The pharma industry is no stranger to standards. Pharmaceutical companies have entire teams devoted to ensuring that all data and content is collected, created, managed, retained, and retired according to regulatory requirements. Many of those legal requirements have associated standards to help everyone manage characteristics such as:

  • Terminology
  • Data formats
  • File formats

When everyone adheres to the standards, everyone benefits.

  • Regulators know what information to expect and where to expect it. Pharma companies know what information to provide and where to provide it.
  • Health care professionals know that the information they access has been reviewed and approved by health authorities.
  • Consumers have more access than ever before, as much of the information provided for physicians is now available in the same places where consumer-oriented materials are published.

The more people and places that need the information, the more important it becomes to have standards to help it all fit together.

Are Many Standards Still a Standard?

The key to making standards useful is to ensure that they are interoperable. There are many examples of interoperable standards.

Software developers have long relied on various types of APIs to provide the mapping from one application to another, along with the find-and-fetch of information exchange.

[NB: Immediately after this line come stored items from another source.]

Lemma uniform_probs_ok rands gens :
  ∃ gens', generate_uniform_probs uniform_ (concat rands) (zlen <$> rands) gens = (concat (seeded gens 0 rands), gens') ∧
    gens'.*1 = gens.*1 ∧
    ∀ i g, od_get gens (Z.of_nat i) = Some g → od_get gens' (Z.of_nat i) = Some (advanced (length (default [] (rands !! i))) g).
Proof.
  unfold generate_uniform_probs, enumerate. pose proof (enumerate_from 0 (zlen <$> rands)) as En.
  change (Z.of_nat 0) with 0 in En. rewrite Z.add_0_l in En. rewrite En.
  destruct (seed_loop 0 [] rands gens) as (start & gens' & E & Hk & Hg). cbn [app] in E. rewrite zlen_nil in E. rewrite E.
  exists gens'. split_and!; [done..|]. intros i g Hi. rewrite (Hg i g Hi), decide_True by lia. by rewrite Nat.sub_0_r.
Qed.

(** The exponential numbers of every request. *)
Definition seeded_rows (V : nat) (drafts : list (list Z)) (gens : list (Z * G)) (expo : list (list Q)) : list (list Q) :=
  imap (λ i r, match od_get gens (Z.of_nat i), drafts !!! i with Some g, _ :: _ => (exponential_ g V).1 | _, _ => r end) expo.

Definition gens_ok (drafts : list (list Z)) (gens : list (Z * G)) : Prop :=
  NoDup gens.*1 ∧ ∀ i, i ∈ gens.*1 → 0 ≤ i < zlen drafts.

Lemma seed_rows_loop V drafts l gens expo :
  NoDup l.*1 → (∀ i, i ∈ l.*1 → 0 ≤ i < zlen drafts) → length expo = length drafts →
  ∃ gens', mfold (seed_row exponential_ (zlen <$> drafts) (Z.of_nat V)) (expo, gens) l = Ok (seeded_rows V drafts l expo, gens').
Proof.
  revert gens expo. induction l as [|[i g] l IH]; intros gens expo Hnd Hi Hlen.
  - exists gens. cbn [mfold]. do 2 f_equal. unfold seeded_rows. apply list_eq. intros k. rewrite list_lookup_imap. by destruct (expo !! k).
  - rewrite fmap_cons in Hnd, Hi. apply NoDup_cons in Hnd as [Hni Hnd]. cbn [fst] in Hni, Hi.
    destruct (Hi i ltac:(by left)) as [Hi0 Hi1]. unfold zlen in Hi1. destruct (lookup_lt_is_Some_2 drafts (Z.to_nat i) ltac:(lia)) as [d Hd].
    set (expo1 := match d with [] => expo | _ => <[Z.to_nat i := (exponential_ g V).1]> expo end).
    assert (∃ gens1, seed_row exponential_ (zlen <$> drafts) (Z.of_nat V) (expo, gens) (i, g) = Ok (expo1, gens1)) as [gens1 E1].
    { unfold seed_row. rewrite (tl_load_lookup _ i (zlen d)) by (try done; by rewrite list_lookup_fmap, Hd). cbn [mbind result_bind].
      unfold expo1. destruct d as [|x d]; [by eexists|]. rewrite zlen_cons. pose proof (zlen_nonneg d).
      destruct (Z.ltb_spec 0 (zlen d + 1)); [|lia]. rewrite Nat2Z.id. destruct (exponential_ g V) as [xs g'].
      rewrite tl_store_ok by (unfold zlen; lia). by eexists. }
    cbn [mfold]. rewrite E1. cbn [mbind result_bind].
    destruct (IH gens1 expo1 Hnd) as [gens' E'].
    { intros j Hj. apply Hi. by right. }
    { unfold expo1. destruct d; rewrite ?length_insert; done. }
    exists gens'. rewrite E'. do 2 f_equal. unfold seeded_rows. apply list_eq. intros k. rewrite !list_lookup_imap. cbn [od_get].
    destruct (decide (Z.of_nat k = i)) as [<-|Hne].
    + rewrite Nat2Z.id in *. apply od_get_None in Hni. rewrite Hni. rewrite (list_lookup_total_correct drafts k d Hd). unfold expo1.
      destruct d as [|x d]; [by destruct (expo !! k)|]. rewrite Nat2Z.id, list_lookup_insert_eq by lia.
      destruct (lookup_lt_is_Some_2 expo k ltac:(lia)) as [e He]. by rewrite He.
    + assert (expo1 !! k = expo !! k) as ->; [|done]. unfold expo1. destruct d; [done|]. apply list_lookup_insert_ne. lia.
Qed.

Lemma seeded_rows_width V drafts gens expo :
  Forall (λ r, length r = V) expo → Forall (λ r, length r = V) (seeded_rows V drafts gens expo).
Proof.
  intros H. apply Forall_lookup. intros i r. unfold seeded_rows. rewrite list_lookup_imap. destruct (expo !! i) as [e|] eqn:E; [|done].
  cbn. intros [= <-]. pose proof (proj1 (Forall_lookup _ _) H i e E) as He. cbv beta in He.
  destruct (od_get gens _); [|done]. destruct (drafts !!! i); [done|]. by rewrite exponential_length.
Qed.

Definition inverses (rows : list (list Q)) : list (list Q) := (λ r : list Q, Qinv <$> r) <$> rows.

Lemma inverses_concat rows : Qinv <$> concat rows = concat (inverses rows).
Proof. unfold inverses. induction rows as [|r l IH]; [done|]. cbn [concat]. rewrite fmap_app, fmap_cons. cbn [concat]. by rewrite IH. Qed.

(** Every position gets the first of the largest scores, whatever memory held. *)
Lemma recovered_tokens_ok V m drafts probs draft_probs expo empty gens (B : nat) :
  int32_rows V drafts → probs_ok V drafts probs draft_probs → (0 < V)%nat → (0 < B)%nat → Forall (λ d, (length d ≤ m)%nat) drafts →
  gens_ok drafts gens → length expo = length drafts → Forall (λ r, length r = V) expo → length empty = length (concat drafts) →
  ∃ gens', sample_recovered_tokens exponential_ expo empty (Z.of_nat m) (zlen <$> drafts) (cu_of drafts) (concat drafts)
      (flat_drafts draft_probs) (concat (concat probs)) (Z.of_nat V) (Z.of_nat B) gens =
    Ok (concat (recovered_rows V drafts probs draft_probs (inverses (seeded_rows V drafts gens expo))), gens').
Proof.
  intros H32 Hok HV HB Hm [Hg1 Hg2] Hexp Hw Hemp. unfold sample_recovered_tokens.
  destruct (seed_rows_loop V drafts gens gens expo Hg1 Hg2 Hexp) as [gens' Eg]. rewrite Eg. cbn [mbind result_bind].
  set (inv := inverses (seeded_rows V drafts gens expo)). assert (Einv : Qinv <$> concat (seeded_rows V drafts gens expo) = concat inv).
  { apply inverses_concat. }
  assert (Hinv : Forall (λ r, length r = V) inv).
  { unfold inv, inverses. apply Forall_fmap. eapply Forall_impl; [apply (seeded_rows_width V drafts gens expo Hw)|]. intros r Hr. cbn. by rewrite length_fmap. }
  assert (Hil : length inv = length drafts) by (unfold inv, inverses, seeded_rows; by rewrite length_fmap, length_imap).
  rewrite Einv. set (vals := recovered_rows V drafts probs draft_probs inv). pose proof (recovered_shape V drafts probs draft_probs inv) as Hshape.
  assert (Hvl : length (concat drafts) = length (concat vals)) by (by apply shape_length).
  destruct (launch_values (sample_recovered_tokens_kernel (cu_of drafts) (concat drafts) (flat_drafts draft_probs) (concat (concat probs))
      (concat inv) (Z.of_nat V) (Z.of_nat B))
    (λ p, if decide (Z.to_nat p.2 < length (drafts !!! Z.to_nat p.1))%nat then Some (start_of drafts (Z.to_nat p.1) + Z.to_nat p.2)%nat else None)
    (concat vals) empty (i ← py_range 0 (zlen (zlen <$> drafts)); pos ← py_range 0 (Z.of_nat m); [(i, pos)])) as (out & E & Hol & Hlook).
  - lia.
  - intros [i j] o Hp Ho. apply list_elem_of_bind in Hp as (i' & Hp & Hi). apply list_elem_of_bind in Hp as (j' & Hp & Hj).
    apply list_elem_of_singleton in Hp. injection Hp as -> ->. apply elem_of_py_range in Hi, Hj. rewrite zlen_fmap in Hi. unfold zlen in Hi.
    destruct (lookup_lt_is_Some_2 drafts (Z.to_nat i') ltac:(lia)) as [d Hd]. cbn [fst snd]. rewrite (list_lookup_total_correct _ _ _ Hd).
    pose proof (recovered_program V drafts probs draft_probs inv B o (Z.to_nat i') d (Z.to_nat j') H32 Hok Hd HV HB Hinv
      ltac:(lia) ltac:(lia)) as Ek. rewrite !Z2Nat.id in Ek by lia. rewrite Ek. clear Ek. eexists. split; [by destruct (decide _)|].
    intros n Hn. destruct (decide _) as [Hjd|]; [|done]. injection Hn as <-.
    rewrite (shape_start drafts vals _ Hshape).
    pose proof (recovered_rows_lookup V drafts probs draft_probs inv _ d Hd) as Hv. fold vals in Hv.
    rewrite (ragged_lookup vals _ _ _ Hv) by (by rewrite length_fmap, length_seq). by rewrite list_lookup_fmap, lookup_seq_lt by exact Hjd.
  - rewrite E. cbn [mbind result_bind]. exists gens'. do 2 f_equal. apply list_eq. intros n.
    destruct (decide (n < length (concat vals))%nat) as [Hn|Hn]; [|by rewrite !lookup_ge_None_2 by lia].
    apply Hlook. right. rewrite <-Hvl in Hn. destruct (ragged_index drafts n Hn) as (i & d & j & Hd & Hj & ->).
    pose proof (proj1 (Forall_lookup _ _) Hm i d Hd) as Hdm. cbv beta in Hdm. exists (Z.of_nat i, Z.of_nat j). split.
    + apply list_elem_of_bind. exists (Z.of_nat i). split.
      * apply list_elem_of_bind. exists (Z.of_nat j). split; [by left|]. apply elem_of_py_range. lia.
      * apply elem_of_py_range. rewrite zlen_fmap. apply lookup_lt_Some in Hd. unfold zlen. lia.
    + cbn [fst snd]. rewrite !Nat2Z.id, (list_lookup_total_correct _ _ _ Hd). by rewrite decide_True.
Qed.

(** ** A batch *)

(** The inputs of a launch: per request the draft tokens, the rows of logits, the rows
    of draft probabilities if there are any, the bonus token and random numbers. *)
Record batch_input := mkBatch {
  bi_drafts : list (list Z);
  bi_logits : list (list (list L));
  bi_draft_probs : option (list (list (list Q)));
  bi_bonus : list Z;
  bi_max : nat;
  bi_vocab : nat;
  bi_rand : list (list Q);
  bi_expo : list (list Q);
  bi_empty : list Z;
}.
Implicit Types (b : batch_input) (sm : @SamplingMetadata G).

Definition sample_batch b sm (synthetic : bool) (rates : option (list Q)) : result (list Z * list (Z * G)) :=
  rejection_sample uniform_ exponential_ argmax softmax (mkLaunch (concat (bi_rand b)) (bi_expo b) (bi_empty b)) (concat (bi_drafts b))
    (zlen <$> bi_drafts b) (Z.of_nat (bi_max b)) (cu_of (bi_drafts b)) ((λ rows, concat rows) <$> bi_draft_probs b) (concat (bi_logits b))
    (Z.of_nat (bi_vocab b)) (bi_bonus b) sm synthetic rates.

(** Shapes agree, tokens are in the vocabulary, the flags describe the temperatures. *)
Record batch_ok b sm (synthetic : bool) (rates : option (list Q)) : Prop := {
  bo_logits : same_shape (bi_drafts b) (bi_logits b);
  bo_width : Forall (Forall (λ r, length r = bi_vocab b)) (bi_logits b);
  bo_draft_probs : ∀ rows, bi_draft_probs b = Some rows → prob_rows (bi_vocab b) (bi_drafts b) rows;
  bo_bonus : length (bi_bonus b) = length (bi_drafts b) ∧ Forall (λ t, 0 ≤ t < Z.of_nat (bi_vocab b)) (bi_bonus b);
  bo_max : Forall (λ d, (length d ≤ bi_max b)%nat) (bi_drafts b);
  bo_tokens : Forall (Forall (λ t, 0 ≤ t < Z.of_nat (bi_vocab b))) (bi_drafts b);
  bo_vocab : 0 < Z.of_nat (bi_vocab b) ≤ 2 ^ 31;
  bo_rand : same_shape (bi_drafts b) (bi_rand b);
  bo_expo : length (bi_expo b) = length (bi_drafts b) ∧ Forall (λ r, length r = bi_vocab b) (bi_expo b);
  bo_empty : length (bi_empty b) = length (concat (bi_drafts b));
  bo_argmax : ∀ row, length row = bi_vocab b → 0 ≤ argmax row < Z.of_nat (bi_vocab b);
  bo_softmax : ∀ row, length row = bi_vocab b → length (softmax row) = bi_vocab b;
  bo_greedy : all_greedy sm = false → length (temperature sm) = length (bi_drafts b);
  bo_random : all_random sm = true → all_greedy sm = false ∧ Forall (λ t, Qeq_bool t GREEDY_TEMPERATURE = false) (temperature sm);
  bo_gens : gens_ok (bi_drafts b) (generators sm);
  (** the kernels for requests that sample address rows of the vocabulary in 32 bits *)
  bo_int32 : all_greedy sm = true ∨ int32_rows (bi_vocab b) (bi_drafts b);
  bo_rates : synthetic = true → ∃ l, rates = Some l ∧ (bi_max b ≤ length l)%nat;
}.

Definition greedy_at sm (i : nat) : bool := if all_greedy sm then true else Qeq_bool (temperature sm !!! i) GREEDY_TEMPERATURE.

Definition batch_us b sm : list (list Q) := seeded (generators sm) 0 (bi_rand b).
Definition batch_argmax b : list (list Z) := (λ rows : list (list L), argmax <$> rows) <$> bi_logits b.
Definition batch_probs b : list (list (list Q)) := (λ rows : list (list L), softmax <$> rows) <$> bi_logits b.

(** The generators after the uniform numbers. *)
Definition batch_gens b sm : list (Z * G) :=
  (generate_uniform_probs uniform_ (concat (bi_rand b)) (zlen <$> bi_drafts b) (generators sm)).2.

Definition batch_recovered b sm : list (list Z) :=
  recovered_rows (bi_vocab b) (bi_drafts b) (batch_probs b) (bi_draft_probs b)
    (inverses (seeded_rows (bi_vocab b) (bi_drafts b) (batch_gens b sm) (bi_expo b))).

(** The decisions on the draft tokens of request [i], and what it gets. *)
Definition request_ds b sm (rates : option (list Q)) (i : nat) : list (Z * bool) :=
  if greedy_at sm i
  then greedy_ds ((λ l, (batch_us b sm !!! i, l)) <$> rates) (bi_drafts b !!! i) (batch_argmax b !!! i)
  else random_ds rates (batch_probs b !!! i) ((λ rows, rows !!! i) <$> bi_draft_probs b) (batch_us b sm !!! i)
         (bi_drafts b !!! i) (batch_recovered b sm !!! i).

Definition request_output b sm rates (i : nat) : list Z := emit (request_ds b sm rates i) (bi_bonus b !!! i).

Lemma fmap_concat {A B} (f : A → B) (ls : list (list A)) : f <$> concat ls = concat ((λ l : list A, f <$> l) <$> ls).
Proof. induction ls as [|l ls IH]; [done|]. cbn [concat]. rewrite fmap_app, fmap_cons. cbn [concat]. by rewrite IH. Qed.

Lemma shape_fmap {A B C} (f : B → C) (xs : list (list A)) (ys : list (list B)) :
  same_shape xs ys → same_shape xs ((λ l : list B, f <$> l) <$> ys).
Proof. intros H. apply Forall2_fmap_r. eapply Forall2_impl; [exact H|]. intros x y Hxy. cbn. by rewrite length_fmap. Qed.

In XML, we often use transforms to transfer information between systems that use different standards. (You can learn more about XML and transforms in XML Standards Provide Rigor and Flexibility for Pharma.)

To make sure that the content works wherever it is found, accessed, exchanged, or reused, the content itself must be standardized. If the content is not authored according to content standards, then it doesn’t matter how much technology you throw at it – the resulting output will not hold together.

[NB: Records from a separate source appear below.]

Lemma rejection_sample_correct_witness :
  ∃ out gens cu, sample_batch demo_uniform demo_exponential demo_argmax demo_softmax demo_batch demo_sampling false None = Ok (out, gens) ∧
    parse_output (rows_of 3 3 out) 3 [] false = Ok ([[0; 2]; [2; 0]; [2]], cu).
Proof.
  destruct (rejection_sample_correct demo_uniform demo_exponential demo_argmax demo_softmax demo_uniform_length demo_exponential_length
    demo_batch demo_sampling false None [] false demo_drafts_ok demo_no_discard) as (out & gens & cu & E1 & E2).
  exists out, gens, cu. split; [exact E1|]. refine (eq_trans E2 _). vm_compute. reflexivity.
Defined.

(** The next token of a model that counts modulo three. *)
Definition demo_next (ctx : list Z) : Z := zlen ctx mod 3.

Definition demo_greedy : @batch_input Q :=
  mkBatch [[1; 2; 1]] [[[0; 1; 0]; [0; 0; 1]; [1; 0; 0]]]%Q None [1] 3 3 [[0; 0; 0]]%Q [[1; 1; 1]]%Q [0; 0; 0].

Definition demo_greedy_sampling : @SamplingMetadata nat := mkSampling true false [] [].

Lemma demo_greedy_ok : batch_ok demo_argmax demo_softmax demo_greedy demo_greedy_sampling false None.
Proof.
  split; cbn [demo_greedy demo_greedy_sampling bi_drafts bi_logits bi_draft_probs bi_bonus bi_max bi_vocab bi_rand bi_expo bi_empty all_greedy
    all_random temperature generators]; try done.
  - repeat constructor.
  - repeat constructor.
  - split; [done|]. repeat constructor; lia.
  - repeat constructor; cbn; lia.
  - repeat constructor; lia.
  - repeat constructor.
  - split; [done|]. repeat constructor.
  - intros row Hr. by apply demo_argmax_range; [lia|].
  - intros row Hr. unfold demo_softmax. by rewrite length_fmap.
  - split; [apply NoDup_nil_2|]. by intros i ?%elem_of_nil.
  - by left.
Qed.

This is why Content Rules developed the Five Dimensions of Content Standardization Framework™.

Five Dimensions of Content Standardization Framework

Standards are not just for underlying technologies. Content itself must adhere to standards in order for reuse, automation, and information exchange to work. The Five Dimensions of Content Standardization are:

  1. Output type
  2. Component
  3. Paragraph
  4. Sentence
  5. Word

Once your content is standardized across all five dimensions, you can be sure that components can be mixed and matched at will, depending on the final output you need to publish or the information you need to exchange. The components will also flow from one to the next without anyone detecting different authors or locations. All components integrate seamlessly to form your final output.

Additionally, each individual component can stand alone. If a system or person requests a single piece of information, the component can be retrieved and delivered quickly. There is no need to lock the information into a full document. With standardized content, you can deliver just one necessary “chunk” of information, or compile the chunks of information into a longer document, or both.

Put Standardized Content to Work

Once the content is standardized along every dimension, you can put it to work. Standardized content enables many of the capabilities promised by digital transformation:

  • Automate content generation, assembly, formatting, and publishing
  • Reuse content in any output type or file format
  • Deploy artificial intelligence to gain actionable insights
  • Exchange information directly with partners, CROs, sites, and regulatory agencies without locking it into documents first
  • Increase translation quality while significantly reducing cost and turnaround time

It’s Not Just the Data

Scientists and engineers know the value of creating and following common standards. Standards allow data to be mixed and matched seamlessly, or provided with pinpoint accuracy, depending on the specific situation. Content standards do the same for content.